Hey @Leaky! And everyone!

@Daminark Artin-Wedderburn

can I try to teach you it?

@Érico Laci and Matt just got it in for me, one of my friends is still waiting and he has only 3 minutes

Hi @Dami

@LeakyNun nice greeting

Hi @Daminark

@MatheinBoulomenos Hirtin

@Leaky I just want to imagine that there exist people who just use "Artin-Wedderburn" as a greeting

And he missed the deadline for my friend :'(

@MatheinBoulomenos I just like to destroy a joke

Hmm, so right now I'm doing something, but I'll probably get home and back on my computer in the next couple hours

And then I'd very much be down

@Semiclassical I wasn't kidding when I said I was a noob.

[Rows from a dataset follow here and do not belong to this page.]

Lemma truncated_sort_not_nil n l :
  l <> [] -> firstn (S n) (sorted_reverse key l) <> [].
Proof.
  destruct l as [| x l]; [congruence |]. intros _. simpl.
  pose proof (insert_desc_not_nil x (sorted_reverse key l)) as Hne.
  destruct (insert_desc key x (sorted_reverse key l)); [congruence | discriminate].
Qed.

Lemma Forall_insert_desc (P : A -> Prop) x l :
  P x -> Forall P l -> Forall P (insert_desc key x l).
Proof.
  intros Hx Hl. induction Hl as [| y l' Hy Hl' IH]; simpl.
  - constructor; [exact Hx | constructor].
  - destruct (key x <? key y)%nat.
    + constructor; [exact Hy | exact IH].
    + constructor; [exact Hx |]. constructor; assumption.
Qed.

Lemma Forall_sorted_reverse (P : A -> Prop) l :
  Forall P l -> Forall P (sorted_reverse key l).
Proof.
  intros Hl. induction Hl as [| x l' Hx Hl' IH]; simpl;
    [constructor | apply Forall_insert_desc; assumption].
Qed.
End Pool.

(** ** The viewpoint search *)

Section Search.
Context {T : Type} `{Scalar T}.
Variable draws : nat -> Vec3 T.
Variable vertices : list (Vec3 T).
Variable faces : list Face.
Hypothesis faces_in_range : Forall (face_indices_below (length vertices)) faces.
Local Abbreviation consistent := (consistent vertices faces).
Lemma parse_time_expression_seconds (time_str : str) (now : datetime)
      (s : str) :
  _parse_time_expression time_str now = Ok (Some s) ->
  List.length s = 19%nat.
Proof.
  assert (Hday : forall r t, microsecond r = 0 ->
                             add r us_per_day = Ok t -> microsecond t = 0).
  { intros r t Hr Ha.
    rewrite <- Hr. apply (@add_microsecond r 86400 t); [lia | exact Ha]. }
  unfold _parse_time_expression.
  destruct (Str.eqb _ (lit "tomorrow")).
  { rewrite one_day. cbn [rbind].
    destruct (add now us_per_day) as [t|]; cbn [rbind]; [|discriminate].
    destruct (replace t 9 0 0 0) as [r|] eqn:E; cbn [rbind]; [|discriminate].
    intros [= <-]. apply isoformat_length_19.
    apply (replace_microsecond _ _ _ E). }
  destruct (Str.eqb _ (lit "today")).
  { destruct (replace now 18 0 0 0) as [r|] eqn:E; cbn [rbind];
      [|discriminate].
    intros [= <-]. apply isoformat_length_19.
    apply (replace_microsecond _ _ _ E). }
  destruct (Str.eqb _ (lit "noon")).
  { destruct (replace now 12 0 0 0) as [r|] eqn:E; cbn [rbind];
      [|discriminate].
    intros [= <-]. apply isoformat_length_19.
    apply (replace_microsecond _ _ _ E). }
  destruct (Str.eqb _ (lit "midnight")).
  { destruct (replace now 0 0 0 0) as [r|] eqn:E; cbn [rbind];
      [|discriminate].
    intros [= <-]. apply isoformat_length_19.
    apply (replace_microsecond _ _ _ E). }
  destruct (re_match false time_pattern (lower time_str)) as [m|];
    [|discriminate].
  destruct (group_int 1 m); cbn [rbind]; [|discriminate].
  destruct (group_int_or_0 2 m); cbn [rbind]; [|discriminate].
  destruct (replace now _ _ 0 0) as [r|] eqn:E; cbn [rbind]; [|discriminate].
  pose proof (replace_microsecond _ _ _ E) as Hr.
  destruct (leb r now); cbn [rbind].
  - rewrite one_day. cbn [rbind].
    destruct (add r us_per_day) as [t|] eqn:Ea; cbn [rbind]; [|discriminate].
    intros [= <-]. apply isoformat_length_19. apply (Hday r t Hr Ea).
  - intros [= <-]. apply isoformat_length_19. exact Hr.
Qed.

Lemma calculate_relative_time_microsecond (amount : Z) (unit : str)
      (now : datetime) (s : str) :
  valid now ->
  _calculate_relative_time amount unit now = Ok (Some s) ->
  exists d, s = isoformat d /\ microsecond d = microsecond now.
Proof.
  intros (_ & _ & _ & _ & Hu). unfold _calculate_relative_time.
  destruct (startswith (lit "minute") unit);
    [|destruct (startswith (lit "hour") unit);
      [|destruct (startswith (lit "day") unit); [|discriminate]]];
    (destruct (timedelta _ _ _) as [d|] eqn:Et; cbn [rbind]; [|discriminate];
     apply timedelta_whole_seconds in Et; subst d;
     destruct (add now _) as [t|] eqn:Ea; cbn [rbind]; [|discriminate];
     intros [= <-]; exists t; split; [reflexivity|];
     apply (@add_microsecond now _ t Hu Ea)).
Qed.

(** X16.  A due date resolved by [_parse_time_expression] (a clock time,
    "tomorrow", "today", "noon", "midnight") never has a fractional part: it
    is 19 characters long.  One computed by [_calculate_relative_time] carries
    the microseconds of the reference time, so it is 19 characters long only
    when those are zero. *)
Theorem due_date_precision (time_str unit : str) (amount : Z)
        (now : datetime) (s : str) :
  (_parse_time_expression time_str now = Ok (Some s) ->
   List.length s = 19%nat) /\
  (valid now ->
   _calculate_relative_time amount unit now = Ok (Some s) ->
   (List.length s = 19%nat <-> microsecond now = 0)).
Proof.
  split; [apply parse_time_expression_seconds|].
  intros Hv H.
  destruct (calculate_relative_time_microsecond _ _ Hv H) as (d & -> & <-).
  apply isoformat_length_19.
Qed.

Lemma due_date_precision_witness :
  valid (mkDatetime (ymd2ord 2024 1 1) 10 0 0 250000) /\
  _calculate_relative_time 2 (lit "hours")
    (mkDatetime (ymd2ord 2024 1 1) 10 0 0 250000) =
    Ok (Some (lit "2024-01-01T12:00:00.250000")) /\
  (List.length (lit "2024-01-01T12:00:00.250000") = 19%nat <->
   microsecond (mkDatetime (ymd2ord 2024 1 1) 10 0 0 250000) = 0).
Proof.
  assert (Hv : valid (mkDatetime (ymd2ord 2024 1 1) 10 0 0 250000))
    by by_evaluation.
  assert (H : _calculate_relative_time 2 (lit "hours")
                (mkDatetime (ymd2ord 2024 1 1) 10 0 0 250000) =
              Ok (Some (lit "2024-01-01T12:00:00.250000")))
    by (vm_compute; reflexivity).
  split; [exact Hv|]. split; [exact H|].
  apply (proj2 (@due_date_precision [] (lit "hours") 2 _ _) Hv H).
Defined.

End Precision.

(* ------------------------------------------------------------------ *)
(** ** Numbers in the text *)

Section Numbers.

Local Open Scope Z_scope.

Lemma firstn_span (k : cclass) :
  forall s hi j, (j <= span k hi s)%nat ->
                 Forall (fun c => in_class k c = true) (firstn j s).
Proof.
  induction s as [|c s IH]; intros hi j Hj.
  - rewrite firstn_nil. constructor.
  - destruct j as [|j]; [constructor|]. cbn [firstn].
    assert (H : in_class k c = true /\
                (j <= span k (option_map pred hi) s)%nat).
    { assert (G : forall hi', (S j <= (if in_class k c
                                     then S (span k hi' s) else 0))%nat ->
                           in_class k c = true /\ (j <= span k hi' s)%nat).
      { intros hi' G. destruct (in_class k c); [split; [reflexivity|]|]; lia. }
      destruct hi as [[|h]|]; cbn [span] in Hj; [lia | |];
        apply G; exact Hj. }
    destruct H as [Hc Hs]. constructor; [exact Hc | apply (IH _ _ Hs)].
Qed.

(** A run of digits covers digits only. *)
Lemma run_digits_consumed (ic : bool) (lo : nat) (hi : option nat)
      (g : bool) (s : str) (c : caps) (rest : str) :
  In (c, rest) (run ic (Rep Digit lo hi g) s) ->
  Forall (fun x => isdigit x = true) (consumed s rest).
Proof.
  cbn [run]. rewrite in_map_iff. intros [j [[= _ <-] Hj]].
  apply in_counts in Hj.
  rewrite <- (firstn_skipn j s) at 1. rewrite consumed_app.
  apply (@firstn_span Digit s hi j). lia.
Qed.

Lemma digit_val_nonneg (c : ascii) : isdigit c = true -> 0 <= digit_val c.
Proof.
  destruct c as [[] [] [] [] [] [] [] []]; intros H; vm_compute in H |- *;
    congruence.
Qed.

Lemma decimal_nonneg (g : str) :
  Forall (fun c => isdigit c = true) g -> 0 <= decimal g.
Proof.
  unfold decimal. assert (G : forall acc, 0 <= acc ->
      Forall (fun c => isdigit c = true) g ->
      0 <= fold_left (fun a c => 10 * a + digit_val c) g acc).
  { induction g as [|c g IH]; intros acc Ha F; cbn [fold_left]; [exact Ha|].
    inversion F as [|? ? Hc Hg]; subst. apply IH; [|exact Hg].
    pose proof (digit_val_nonneg c Hc). lia. }
  apply G. lia.
Qed.

Lemma id_patterns_digits (pattern : regex) :
  In pattern id_patterns -> groups_sat true digits_capture pattern.
Proof.
  intros [<-|[<-|[<-|[]]]]; unfold L, plus, star; cbn [seqs groups_sat];
    repeat split; intros s c rest H _;
    apply (run_digits_consumed _ _ _ _ _ _ _ H).
Qed.

Lemma first_match_from (patterns : list regex) (text : str) (m : Match) :
  first_match patterns text = Some m ->
  exists pattern, In pattern patterns /\ search true pattern text = Some m.
Proof.
  induction patterns as [|p ps IH]; simpl; [discriminate|].
  destruct (search true p text) as [m'|] eqn:E.
  - intros [= <-]. exists p. split; [left; reflexivity | exact E].
  - intros H. destruct (IH H) as (q & Hq & Hs). exists q.
    split; [right; exact Hq | exact Hs].
Qed.

(** X17.  A task reference is never negative: the digits are read without
    anything before them, so in "task -5" the reference is 5. *)
Theorem task_reference_nonneg (user_input : str) (n : Z) :
  _extract_task_reference user_input = Ok (Some n) -> 0 <= n.
Proof.
  rewrite extract_task_reference_cases.
  destruct (first_match id_patterns user_input) as [m|] eqn:E;
    [|discriminate].
  unfold reference_of. destruct (_ <=? _)%nat; [|discriminate].
  intros [= <-].
  destruct (first_match_from _ _ E) as (p & Hp & Hs).
  destruct (@search_from_captures true 1 p (@id_patterns_capture p Hp)
              user_input 0 m Hs) as [g Hg].
  unfold captured. rewrite Hg. apply decimal_nonneg.
  apply (@search_group_sat true digits_capture p user_input m 1 g
           (@id_patterns_digits p Hp) Hs Hg eq_refl).
Qed.

Lemma task_reference_nonneg_witness :
  _extract_task_reference (lit "complete task -5") = Ok (Some 5) /\ 0 <= 5.
Proof.
  split; [vm_compute; reflexivity|].
  apply (@task_reference_nonneg (lit "complete task -5") 5).
  vm_compute. reflexivity.
Defined.

Lemma relative_pattern_digits :
  groups_sat false digits_capture relative_pattern.
Proof.
  unfold relative_pattern, L, plus. cbn [seqs alts groups_sat].
  repeat split; try (intros s c rest H E; discriminate E).
  intros s c rest H _. apply (run_digits_consumed _ _ _ _ _ _ _ H).
Qed.

(** X18.  When neither the "by" nor the "at" pattern matches and "in N unit"
    does, due-date extraction gives the clock reading plus exactly N minutes,
    hours or days (N read from the digits, the unit from its first letters),
    or raises [OverflowError] when that lies beyond the calendar; when the
    digits are more than 4300 it raises [ValueError] in [int], before any
    date is computed. *)
Theorem in_family_exact (text : str) (w : World) (m : Match) :
  valid (clock w (reads w)) ->
  search false by_pattern text = None ->
  search false at_pattern text = None ->
  search false relative_pattern text = Some m ->
  exists k,
    unit_seconds (captured 2 m) = Some k /\ 0 <= decimal (captured 1 m) /\
    if (List.length (captured 1 m) <=? 4300)%nat
    then
      let later := to_us (clock w (reads w))
                   + decimal (captured 1 m) * k * us_per_second in
      if later / us_per_day <=? MAXORDINAL
      then exists d,
          fst (_extract_due_date text w) = Ok (Some (isoformat d)) /\
          valid d /\ to_us d = later
      else fst (_extract_due_date text w) = Raise OverflowError
    else fst (_extract_due_date text w) = Raise ValueError.
Proof.
  intros Hv Eby Eat Ein. rewrite extract_due_date_reads_clock. cbn [fst].
  set (now := clock w (reads w)) in *.
  pose proof (extract_due_date_at_cases now text) as C.
  rewrite Eby, Eat, Ein in C. rewrite C. unfold resolve_relative.
  destruct (@search_from_captures false 1 relative_pattern eq_refl text 0 m
              Ein) as [g1 Hg1].
  destruct (@search_from_captures false 2 relative_pattern eq_refl text 0 m
              Ein) as [g2 Hg2].
  pose proof (@search_group_sat false unit_capture relative_pattern text m
                2 g2 relative_pattern_groups Ein Hg2 eq_refl) as Hunit.
  pose proof (@search_group_sat false digits_capture relative_pattern text m
                1 g1 relative_pattern_digits Ein Hg1 eq_refl) as Hdig.
  apply decimal_nonneg in Hdig. unfold captured. rewrite Hg1, Hg2.
  destruct (unit_seconds g2) as [k|] eqn:Ek; [|contradiction].
  exists k. split; [reflexivity|]. split; [exact Hdig|].
  rewrite int_cases.
  destruct (List.length g1 <=? 4300)%nat; cbn [rbind]; [|reflexivity].
  pose proof (calculate_relative_time_cases g2 Hv Hdig) as R.
  rewrite Ek in R. exact R.
Qed.

Lemma in_family_exact_witness :
  valid (clock morning_world (reads morning_world)) /\
  fst (_extract_due_date (lit "ping me in 2 hours") morning_world) =
    Ok (Some (lit "2024-01-01T12:00:00")).
Proof.
  assert (Hv : valid (clock morning_world (reads morning_world)))
    by exact new_year_10am_valid.
  split; [exact Hv|].
  destruct (@in_family_exact (lit "ping me in 2 hours") morning_world
              (mkMatch 8 (lit "in 2 hours") [(1%nat, lit "2");
                                             (2%nat, lit "hours")])
              Hv) as (k & Hk & _ & H);
    vm_compute; reflexivity.
Defined.

End Numbers.

(* ------------------------------------------------------------------ *)
(** ** Clock digits beyond a day *)

Section BeyondADay.

Local Open Scope Z_scope.

Lemma replace_out_of_range (d : datetime) (h m : Z) :
  24 <= h \/ 60 <= m -> replace d h m 0 0 = Raise ValueError.
Proof.
  intros H. unfold replace, in_range.
  destruct (Z.ltb_spec h 24); destruct (Z.ltb_spec m 60);
    rewrite ?andb_false_r; try reflexivity; lia.
Qed.

(** X19.  A time expression in which the time pattern finds an hour that is
    24 or more after the 12-hour conversion, or minutes that are 60 or more,
    makes [_parse_time_expression] raise [ValueError], at every reference
    time. *)
Theorem clock_digits_out_of_range_raise (time_str : str) (now : datetime)
        (h : str) (mm period : option str) :
  clock_groups (lower time_str) = Some (h, mm, period) ->
  24 <= hour24 (decimal h) period \/ 60 <= minute_of mm ->
  _parse_time_expression time_str now = Raise ValueError.
Proof.
  intros Hg Hout. unfold clock_groups in Hg.
  destruct (re_match false time_pattern (lower time_str)) as [m|] eqn:Em;
    [|discriminate].
  destruct (group 1 m) as [h'|] eqn:E1; [|discriminate].
  injection Hg as -> E2 E3.
  destruct (clock_is_no_keyword _ Em) as (K1 & K2 & K3 & K4).
  unfold _parse_time_expression. rewrite K1, K2, K3, K4, Em.
  rewrite (@group_int_hour _ m h Em E1). cbn [rbind].
  rewrite (@group_int_or_0_minute _ m Em). cbn [rbind].
  rewrite E2, E3, period_hour.
  rewrite (replace_out_of_range now Hout). reflexivity.
Qed.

The height you are referring to - can it be calculated as vertical displacement?

I feel like I just answered my own question.

:)

Ok, I'm thinking it's half of something.

@Semiclassical I think the height it hits will be equal to half of the height of the projectile at its highest point.

That'll be a problem, since I never actually specified what $L$ would be.

;-;

unless I'm misunderstanding what you said. (it's still not right)

Ok, don't solve it for me. Just give me a starting point. I'm probably misunderstanding you.

Start as with any kinematics problem: What are $x(t)$ and $y(t)$ as functions of time $t$? (There's also $v_x,v_y$ as functions of time but they're not terribly pertinent here.)

Ok, I'll be back in about 10 min. I think I'm starting to get an idea of how to do this now.

@Daminark rip

@MatheinBoulomenos noch hier?

yeah I'm here

What sort of thing is endomorphism

it seems out of place

I don't understand the question

well, it isn't a functor

there are other important construction that aren't functors

but if M and N are isomorphic A-modules then End_A(M) and End_A(N) are isomorphic algebras

@MatheinBoulomenos :frowns:

like taking the center of a group

that doesn't contradict what I said

sure

endomorphisms is a hom functor evaluated with the same object in two arguments. It's logical that it's not functorial since the hom functor is covariant in one argument and contravariant in the other one

so if $C$ is any category we can consider the fulll subcategory of $C \times C^{op}$, consiting of objects of the form $(M,M)$, then taking endomorphisms in $C$ is functorial from that category, since a morphism $M \to N$ in that category is a pair of morphisms $M \to N$ and $N \to M$. there's a functor from the subcategory of $C$ where we only allow isomorphisms as functors sending $M$ to $(M,M)$ and $f$ to $(f,f^{-1})$

but that's just useless nonsense

I want to prove this in Lean :P

so, what do you mean by "ring" here? as in, non-commutative and with unity?

non-commutative with unity, yeah

cool

that's exactly what ring is in Lean

good choice

I do like my non-commutative rings

i would disagree with any other def

Hi chat

bonjour @Astyx

ca fait longtemps que j't'ai vu

Un peu

$$A_{tr}^\ast \cong Z(A)^\ast$$

how ya doing? @Daminark

Alright, think I'm ready for some Artin-Wedderburn

Am I done correctly?

I am an UG student, I am new to the proofs. please help me.